Nel 2025, per la prima volta nella storia del web, il traffico prodotto da bot e agenti AI ha superato quello generato dagli utenti umani. Secondo HUMAN Security, la crescita annua di questo traffico "agentico", generato da strumenti di intelligenza artificiale che navigano, leggono e interrogano i siti autonomamente, è stata del 7.851%. Questo aumento significativo mette in crisi gli strumenti di misurazione tradizionali e richiede un cambiamento nella strategia dei marketer.

Che cos'è il traffico "agentico"?

Il traffico "agentico" deriva da strumenti automatici basati sull’intelligenza artificiale che interagiscono con i website in maniera simile agli utenti. Questi agenti possono cercare informazioni, citare contenuti, richiedere servizi e interagire in modi che spesso sfuggono ai metodi di rilevazione tradizionali. Il loro scopo non è sempre malintenzionato: alcuni sono utilizzati per migliorare l'efficienza dei servizi, ottimizzare il marketing o raccogliere dati per analisi.

Ad esempio, un bot potrebbe citare un articolo su un social media, un motore di ricerca potrebbe analizzare un sito per aggiornare l'indicizzazione e un AI assistant potrebbe controllare la validità di un link. Il problema è che questi comportamenti spesso vengono contati come traffico umano, compromettendo la bontà delle metriche.

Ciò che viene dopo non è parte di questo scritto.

Lemma takes_all G :
  (forall e rp, ety sigs G e rp -> noAttr e = true -> forall b, takes (lowerExpr e) b (exprGuarded e)) /\
  (forall es rs, etys sigs G es rs -> noAttrs es = true -> forall b, takesItems es b).
Proof.
  apply ety_etys_ind; try (by intros; apply takes_ret).
  - intros op l r lr rr res Tl Hl Tr Hr Hres _ _ Ha b. simpl in *. apply andb_true_iff in Ha as [Hal Har].
    assert (guardedOp op l r = isScalar SInt res && Overflows op) as ->.
    { unfold guardedOp. rewrite (binResult_alike op _ lr _ rr), Hres; [done|..];
        by apply (proj1 (reprOf_typed sigs G)). }
    rewrite <- orb_assoc. eapply takes_two; eauto. intros lx rx b2. by apply takes_binOps.
  - intros op l r lr rr Tl Hl Tr Hr _ Ha b. simpl in *. apply andb_true_iff in Ha as [Hal Har].
    rewrite <- (orb_false_r (exprGuarded r)). eapply takes_two; eauto using takes_cmpOps.
  - intros l r lr rr Tl Hl Tr Hr _ _ _ Ha b. simpl in *. apply andb_true_iff in Ha as [Hal Har].
    rewrite <- (orb_false_r (exprGuarded r)).
    apply (takes_two G l r lr rr b _ _ false (lowerBoolOps LAND r)); eauto using takes_boolOps.
  - intros l r lr rr Tl Hl Tr Hr _ _ _ Ha b. simpl in *. apply andb_true_iff in Ha as [Hal Har].
    rewrite <- (orb_false_r (exprGuarded r)).
    apply (takes_two G l r lr rr b _ _ false (lowerBoolOps LOR r)); eauto using takes_boolOps.
  - intros x xr Tx Hx _ Ha b. simpl in *. rewrite <- (orb_false_r (exprGuarded x)).
    apply takes_bind; [auto|]. intros [gx r] b1 _. apply takes_notOp.
  - intros e i er ir elem Te He Ti Hi _ Hel _ _ Ha b. simpl in *. apply andb_true_iff in Ha as [Hae Hai].
    rewrite <- (orb_true_r (exprGuarded e)). apply takes_bind; [auto|]. intros [ex er'] b1 E1.
    apply (proj1 (lowered_repr sigs G) _ _ Te Hae) in E1. simpl in E1. subst er'. rewrite Hel.
    rewrite <- (orb_true_r (exprGuarded i)). apply takes_bind; [auto|]. intros [ix ir'] b2 _. apply takes_indexOf.
  - done.
  - intros elem items rs Tl Hl HF _ Ha b. cbn [noAttr exprGuarded] in *. rewrite noAttr_walk in Ha.
    rewrite guarded_walk. intros p b' E. rewrite lowerExpr_list in E. revert p b' E.
    rewrite <- (orb_false_r (anyGuarded items)). apply takes_bind; [by apply Hl|]. intros xs b1 _. apply takes_ret.
  - intros f es rs ps r _ _ Tl Hl _ Ha b. cbn [noAttr exprGuarded] in *. rewrite noAttr_walk in Ha.
    rewrite guarded_walk. intros p b' E. rewrite lowerExpr_call in E. revert p b' E.
    rewrite <- (orb_false_r (anyGuarded es)). apply takes_bind; [by apply Hl|]. intros xs b1 _. apply takes_callOf.
  - intros _ b. split; [|intros]; apply takes_ret.
  - intros e r es rs Te He Tl Hl Ha b. simpl in *. apply andb_true_iff in Ha as [Hae Hal].
    change (anyGuarded (e :: es)) with (exprGuarded e || anyGuarded es). split; [|intros elem i]; simpl;
      (apply takes_bind; [auto|]; intros [x xr] b1 _; rewrite <- (orb_false_r (anyGuarded es))).
    + apply takes_bind; [by apply Hl|]. intros xs b2 _. apply takes_ret.
    + apply takes_skip; [apply takes_coerce|]. intros y b2. apply takes_bind; [by apply Hl|]. intros xs b3 _. apply takes_ret.
Qed.
End Edges.

(** C34: for every well-typed expression without an attribute read, the
    deopt planner's walk predicts the code generator exactly: lowering the
    expression builds a deopt edge if and only if [exprGuarded] says it is a
    guard site, whatever the builder it is lowered with - of a function with a
    named handler or with numbered ones, of a loop's resume frame, or of a
    generator. *)
Theorem exprGuarded_exact sigs G e rp b p b' :
  ety sigs G e rp -> noAttr e = true -> lowerExpr e b = inl (p, b') -> edged b' = edged b || exprGuarded e.
Proof. intros He Ha. by eapply (proj1 (takes_all sigs G)). Qed.

Definition guardBuilder : Builder :=
  mkBuilder "f" [] intRepr "boxed" false 0 0 0 0 false [] [].

(** With a named handler, and without one. *)
Lemma exprGuarded_exact_witness :
  let e := Bin OpAdd (Bin OpMod (Int 7) (Int 2)) (Int 1) in
  let plainBuilder := mkBuilder "f" [] intRepr "" false 0 0 0 0 false [] [] in
  (exists p b', lowerExpr e guardBuilder = inl (p, b') /\ edged b' = edged guardBuilder || exprGuarded e) /\
  exists p b', lowerExpr e plainBuilder = inl (p, b') /\ deoptUsed b' = false /\ edged b' = exprGuarded e.
Proof.
  intros e plainBuilder.
  assert (ety (fun _ => None) ∅ e intRepr) as He.
  { eapply TBin; [eapply TBin; [by constructor|by constructor|reflexivity..]|by constructor|reflexivity..]. }
  split; eexists _, _; (split; [vm_compute; reflexivity|]).
  - eapply (exprGuarded_exact _ _ _ _ guardBuilder); [exact He|done|vm_compute; reflexivity].
  - split; [reflexivity|]. eapply (exprGuarded_exact _ _ _ _ plainBuilder); [exact He|done|vm_compute; reflexivity].
Defined.

(** A guarded addition of an attribute is a site the planner does not see:
    [reprOf] gives an attribute no representation. *)
Definition attrSum : Expr :=
  let p := mkRepr "P" NotScalar None (Some (mkShape Repr "P" [mkShapeField Repr "x" intRepr])) in
  Bin OpAdd (Attr (Var "p" p) "x") (Int 1).

Example attr_guard_missed :
  exprGuarded attrSum = false /\
  exists p b', lowerExpr attrSum guardBuilder = inl (p, b') /\ deoptUsed b' = true.
Proof. split; [reflexivity|]. eexists _, _. split; vm_compute; reflexivity. Qed.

I limiti delle metriche tradizionali

I metodi di tracciamento tradizionali, come Google Analytics o altri strumenti di web analytics, non sono predisposti a distinguere in tempo reale tra traffico umano e traffico generato da agenti automatici. Questo porta a una visione distorta del traffico reale, e a strategie di marketing basate su dati errati.

Una delle misure più colpite è il "bounce rate", che potrebbe risultare altissimo anche se i bot non abbandonano il sito, ma semplicemente lo scansionano velocemente per estrarre informazioni. Inoltre, il "tempo di permanenza", un parametro spesso citato nei report di web analytics, non è significativo quando si ha a che fare con interazioni non umane.

Fattori chiave da misurare nel traffico AI

I marketer devono adottare nuovi parametri di misurazione per ottenere dati più precisi e affidabili. I principali fattori chiave da monitorare sono:

    • Citazioni di contenuti: il numero di volte in cui il contenuto del sito viene citato da agenti autonomi.
    • Conversioni automatizzate: le interazioni che portano a vere conversioni, non solamente visitatori.
    • Qualità del referral: tracciare da dove arrivano effettivamente i bot per capire l'origine del traffico.
    • Richieste AI: misurare quelle richieste di informazioni generate autonomamente da IA.

Strumenti e protocolli di misurazione

Alcuni strumenti si sono evoluti per affrontare il problema del traffico AI. HUMAN Security, ad esempio, ha sviluppato protocolli di riconoscimento dei visitatori basati su pattern di comportamento umano. L'implementazione di filtri su Google Analytics o utilizzatori come HUMAN Verification possono aiutare a escludere in tempo reale i dati non rilevanti.

Inoltre, i marketer possono fare affidamento su piattaforme come Ahrefs per tracciare citazioni di contenuti o utilizzare soluzioni di tipo SaaS dedicate all’analisi e monitoraggio AI. Questo permette di rilevare con precisione dove e come il traffico generato da agenti automatici influenza il business.

Le strategie da adottare

Per sfruttare in modo intelligente questi strumenti, il team di marketing deve abbandonare l’idea di “tutti i visitatori contano nello stesso modo” e adottare una strategia focalizzata sugli utenti reali. Ecco alcuni passi chiari:

    • Distinguere traffico umano da traffico automatico: integrare strumenti di rilevamento AI-ready per separare i due.
    • Evaluation multi-layer: utilizzare più piattaforme con metriche diverse per avere una visione 360°.
    • Adatto i messaggi e i CTA: adattare i contenuti e i call-to-action in base al tipo di visitatore.

Conclusione

Il 2025 è diventato l’anno in cui il traffico generato da bot e agenti AI supera quello umano. Il problema non sta nel loro aumento – è una conseguenza naturale dell’evoluzione tecnologica – ma nel modo in cui si misura. I marketer devono abbandonare le metriche statiche e passare a strumenti avanzati e adatti al contesto digitale contemporaneo.

Senza una distinzione chiara tra traffico reale e traffico di origine AI, si rischia di basare decisioni di alto valore su dati non validi. La chiave del successo sta nel tracciare non il numero di visitatori, ma il valore reale delle interazioni.